Conheça os principais parâmetros da educação no Brasil!

Considerando as políticas e reformas educacionais das últimas décadas, a política educacional tem se concentrado na educação básica gratuita, obrigatória e inclusiva para todas as crianças entre as idades de sete e catorze anos.

Em termos de expansão quantitativa, houve um progresso considerável. No entanto, exclusões e restrições em outros níveis e modalidades de ensino tendem a aumentar. Segundo Abicalil (2002), a educação infantil tem sido delegada aos governos municipais ou às famílias, o que penalizou a classe trabalhadora.

A educação de jovens e adultos foi reduzida a políticas de formação profissional ou requalificação, transferidas para o Ministério do Trabalho ou para iniciativas da sociedade civil. No ensino médio, a política retornou ao dualismo estrutural entre o ensino médio acadêmico e técnico. No nível superior, houve um foco deliberado na expansão da educação privada.

Parâmetros da educação

A educação básica sofreu a imposição de parâmetros curriculares nacionais e de “promoção automática” que, aplicados a todas as séries, elevaram as estatísticas oficiais, mas não os níveis de conhecimento dos estudantes.

Parâmetros da educação

Dos cem alunos matriculados na oitava série do ensino básico, apenas dez têm resultados de leitura adequados. A taxa é ainda menor em matemática, onde menos de 3% dos alunos desenvolveram as habilidades e habilidades necessárias para uma boa escolaridade.

Qual o principal problema das escolas

O problema mais grave da escola básica brasileira talvez seja a exclusão que ocorre durante a escola, seguindo mecanismos de fracasso e repetição (em 1996, a taxa de exclusão foi de 5,2%). oito anos, subindo para 20,4% em nove anos e atingindo um nível máximo de 45,9% aos quatorze anos).

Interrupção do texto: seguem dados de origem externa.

(** Whatever the binding answers, copyToBuffer makes exactly one call. *)
Lemma copyToBuffer_calls encoder texture buffer dimensions w :
  calls_of native (copyToBuffer encoder texture buffer dimensions) w =
  [copyTextureToBuffer encoder
     {| texture := texture |}
     {| buffer := buffer;
        bytesPerRow := padded (getRowPadding (width dimensions));
        rowsPerImage := 0 |}
     dimensions].
Proof.
  unfold calls_of, copyToBuffer. cbn.
  destruct (native _ w) as [[v|e] w']; reflexivity.
Qed.

(** createCapture creates the buffer first, and then at most the texture. *)
Lemma createCapture_calls usage tusage device dimensions w :
  exists descriptor rest,
    calls_of native (createCapture usage tusage device dimensions) w =
      createBuffer device descriptor :: rest /\
    buf_size descriptor =
      js_mul (padded (getRowPadding (width dimensions))) (height dimensions) /\
    Forall (fun c => buffer_size_of c = None) rest.
Proof.
  unfold calls_of, createCapture. cbn [run bind call fst snd].
  destruct (native _ w) as [[v|e] w']; cbn [run bind call fst snd].
  - destruct (native _ w') as [[v'|e'] w'']; cbn; eexists _, _;
      (split; [reflexivity | split; [reflexivity | repeat constructor]]).
  - eexists _, _. split; [reflexivity | split; [reflexivity | constructor]].
Qed.

End WithBinding.
Definition registry : gmap string Endpoint.t :=
  <["Contoso" := contoso]> (<["Fabrikam" := fabrikam]> ∅).

Definition cached : value :=
  VObj [("access_token", VStr "tok123"); ("expires_at", VNum 5000)].

Definition bare : value := VObj [("access_token", VStr "tok123"); ("expires_in", VNum 1)].

Definition browser (now : Z) : Host :=
  mkHost now false true (Normal tt) ascii_upper.

Definition addin (now : Z) : Host :=
  mkHost now true true (Normal tt) ascii_upper.

Definition fresh (mode : AuthenticationMode) : State :=
  new_Authenticator ∅ ∅ (Some registry) None (Some mode).

(** A store that holds a token for a provider nobody registered. *)
Definition orphan (token : value) : State :=
  mkState registry (<["Woodgrove" := token]> ∅) Dialog [].

(** A store that holds a token for a registered provider. *)
Definition returning (token : value) : State :=
  mkState registry (<["Contoso" := token]> ∅) Dialog [].

Definition authenticate := Authenticator.authenticate getLoginUrl new_Date.
Definition exchangeCodeForToken := Authenticator.exchangeCodeForToken JSON_stringify.
Definition deliver := Authenticator.deliver getToken JSON_parse JSON_stringify.
Definition run := Authenticator.run getToken JSON_parse JSON_stringify.
Definition poll := Authenticator.poll getToken JSON_stringify.
Definition isAuthDialog := Authenticator.isAuthDialog getToken JSON_stringify.

End Sample.

(** ** The static context flag *)

(** What [window] shows of the Office runtime: whether it has an [Office]
    property of its own, and what evaluating [Office.context.ui == null]
    gives (it throws when [Office.context] is missing). *)
Record OfficeGlobal := mkOfficeGlobal {
  has_Office : bool;
  ui_is_null : completion bool
}.

(** The getter [Authenticator.isAddin] on the static field [_isAddin]
    ([None] is null): the value read, and the field afterwards.  The right
    operand of [&&] is evaluated only when the left one is true; an
    exception leaves the field as it was. *)
Definition get_isAddin (w : OfficeGlobal) (_isAddin : option bool)
  : completion bool * option bool :=
  match _isAddin with
  | Some flag => (Normal flag, Some flag)
  | None =>
      if has_Office w then
        match ui_is_null w with
        | Normal null => (Normal (negb null), Some (negb null))
        | Throw e => (Throw e, None)
        end
      else (Normal false, Some false)
  end.

(** ** Frames of a call *)

(** Every endpoint sits in the registry under its own provider name. *)
Definition well_keyed (registry : gmap string Endpoint.t) : Prop :=
  forall k endpoint, registry !! k = Some endpoint -> Endpoint.provider endpoint = k.

(** The endpoint a pending promise works for has an allowed provider name. *)
Definition pending_within (allowed : string -> Prop) (p : Promise) : Prop :=
  match p with
  | Polling endpoint _ | DialogOpening endpoint | DialogListening endpoint
  | AwaitingResponse endpoint => allowed (Endpoint.provider endpoint)
  | Resolved _ | Rejected _ | Stalled => True
  end.

(** Looking up an allowed name in the registry gives an endpoint whose
    provider name is allowed too. *)
Definition closed_under_lookup (allowed : string -> Prop)
    (registry : gmap string Endpoint.t) : Prop :=
  forall k endpoint,
    allowed k -> registry !! k = Some endpoint -> allowed (Endpoint.provider endpoint).

(** The events the authenticator and its callbacks can add to the log:
    all but a navigation of the page and a message to a parent. *)
Definition stays_on_page (e : Event) : bool :=
  match e with
  | LocationReplace _ | MessageParent _ => false
  | _ => true
  end.

(** [st'] differs from [st] at most in tokens of allowed providers and in
    events that stay on the page. *)
Definition changes_within (allowed : string -> Prop) (st st' : State) : Prop :=
  endpoints st' = endpoints st /\
  mode st' = mode st /\
  (forall q, ~ allowed q -> tokens st' !! q = tokens st !! q) /\
  exists es, log st' = (log st ++ es)%list /\ forallb stays_on_page es = true.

Para Ferraro (1999), a diminuição dessas taxas a partir dos quinze anos se deve ao aumento acentuado nas taxas de não comparecimento ou fuga da escola, de 16,9% para 14 anos para 24,1%. %, 33% e 42,8%, respectivamente, para alunos com idade entre quinze, dezesseis e dezessete anos. Em um país marcado por significativas desigualdades sociais, a escola possui altos índices de exclusão escolar.

A presença de organizações internacionais é um elemento fundamental das políticas educacionais brasileiras, como em outros países. Eles intervêm no nível organizacional e pedagógico. Segundo Frigotto e Ciavata (2003), o Ministério da Educação adotou o pensamento pedagógico das empresas e as diretrizes dos órgãos e agências internacionais e regionais.

É uma perspectiva pedagógica individualista, dualista e fragmentada, consistente com os ideais de desregulamentação, flexibilização e privatização e com o enfraquecimento dos direitos sociais.

Despesas da educação no Brasil

No Brasil, os gastos públicos em educação estão em um nível muito baixo, em 4% do produto interno bruto (PIB). As exigências constitucionais para a alocação de recursos de impostos, de pelo menos 18% para a União e 25% para os estados e municípios, são raramente respeitadas.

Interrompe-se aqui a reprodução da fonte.